--- Source information ---
▽
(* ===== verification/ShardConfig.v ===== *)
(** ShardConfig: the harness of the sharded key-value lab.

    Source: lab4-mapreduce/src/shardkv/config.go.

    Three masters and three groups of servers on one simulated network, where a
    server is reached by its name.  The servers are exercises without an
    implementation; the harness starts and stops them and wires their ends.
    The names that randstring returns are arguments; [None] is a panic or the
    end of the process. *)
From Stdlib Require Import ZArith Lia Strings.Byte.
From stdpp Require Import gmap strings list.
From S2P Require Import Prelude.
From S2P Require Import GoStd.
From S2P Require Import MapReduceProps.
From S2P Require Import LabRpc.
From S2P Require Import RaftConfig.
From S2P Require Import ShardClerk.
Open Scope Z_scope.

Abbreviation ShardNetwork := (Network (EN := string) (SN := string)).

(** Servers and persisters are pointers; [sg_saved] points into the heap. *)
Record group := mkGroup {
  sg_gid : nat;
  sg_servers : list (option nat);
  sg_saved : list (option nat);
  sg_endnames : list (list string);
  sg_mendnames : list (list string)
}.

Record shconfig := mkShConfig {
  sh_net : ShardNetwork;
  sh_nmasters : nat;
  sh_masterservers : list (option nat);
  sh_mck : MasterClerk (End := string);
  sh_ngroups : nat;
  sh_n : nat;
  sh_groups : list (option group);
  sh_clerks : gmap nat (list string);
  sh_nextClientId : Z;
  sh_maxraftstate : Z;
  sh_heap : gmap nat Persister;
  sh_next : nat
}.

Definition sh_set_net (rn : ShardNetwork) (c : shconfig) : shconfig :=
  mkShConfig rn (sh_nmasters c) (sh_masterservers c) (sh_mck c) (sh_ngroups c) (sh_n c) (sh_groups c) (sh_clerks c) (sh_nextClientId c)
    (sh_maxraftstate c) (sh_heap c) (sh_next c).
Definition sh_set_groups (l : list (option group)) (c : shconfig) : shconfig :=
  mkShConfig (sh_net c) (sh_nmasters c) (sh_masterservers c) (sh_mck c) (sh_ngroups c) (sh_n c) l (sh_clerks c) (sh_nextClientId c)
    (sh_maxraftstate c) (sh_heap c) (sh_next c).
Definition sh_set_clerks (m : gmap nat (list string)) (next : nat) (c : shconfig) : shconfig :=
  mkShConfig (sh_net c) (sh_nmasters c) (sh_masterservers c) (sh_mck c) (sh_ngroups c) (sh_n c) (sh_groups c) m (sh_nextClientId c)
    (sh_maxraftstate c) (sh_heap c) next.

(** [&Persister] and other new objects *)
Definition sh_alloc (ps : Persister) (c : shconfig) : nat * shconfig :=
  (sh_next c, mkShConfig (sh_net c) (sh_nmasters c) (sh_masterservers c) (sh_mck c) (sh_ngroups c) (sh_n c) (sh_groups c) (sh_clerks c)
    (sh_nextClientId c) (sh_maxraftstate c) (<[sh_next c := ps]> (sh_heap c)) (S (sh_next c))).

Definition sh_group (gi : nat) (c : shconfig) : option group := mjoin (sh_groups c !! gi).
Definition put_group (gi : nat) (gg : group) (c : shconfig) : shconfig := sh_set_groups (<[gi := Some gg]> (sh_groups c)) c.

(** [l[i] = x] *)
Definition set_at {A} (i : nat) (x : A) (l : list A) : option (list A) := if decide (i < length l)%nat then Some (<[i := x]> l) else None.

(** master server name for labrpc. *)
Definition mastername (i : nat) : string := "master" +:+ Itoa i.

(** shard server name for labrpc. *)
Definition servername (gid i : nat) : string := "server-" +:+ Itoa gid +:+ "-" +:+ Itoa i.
△
--- Task directions ---
In the listing above, the lines from the one containing "sg_gid : nat;" through the one containing "sh_maxraftstate : Z;" must be set down exactly, with no other lines.

--- Expected output ---
  sg_gid : nat;
  sg_servers : list (option nat);
  sg_saved : list (option nat);
  sg_endnames : list (list string);
  sg_mendnames : list (list string)
}.

Record shconfig := mkShConfig {
  sh_net : ShardNetwork;
  sh_nmasters : nat;
  sh_masterservers : list (option nat);
  sh_mck : MasterClerk (End := string);
  sh_ngroups : nat;
  sh_n : nat;
  sh_groups : list (option group);
  sh_clerks : gmap nat (list string);
  sh_nextClientId : Z;
  sh_maxraftstate : Z;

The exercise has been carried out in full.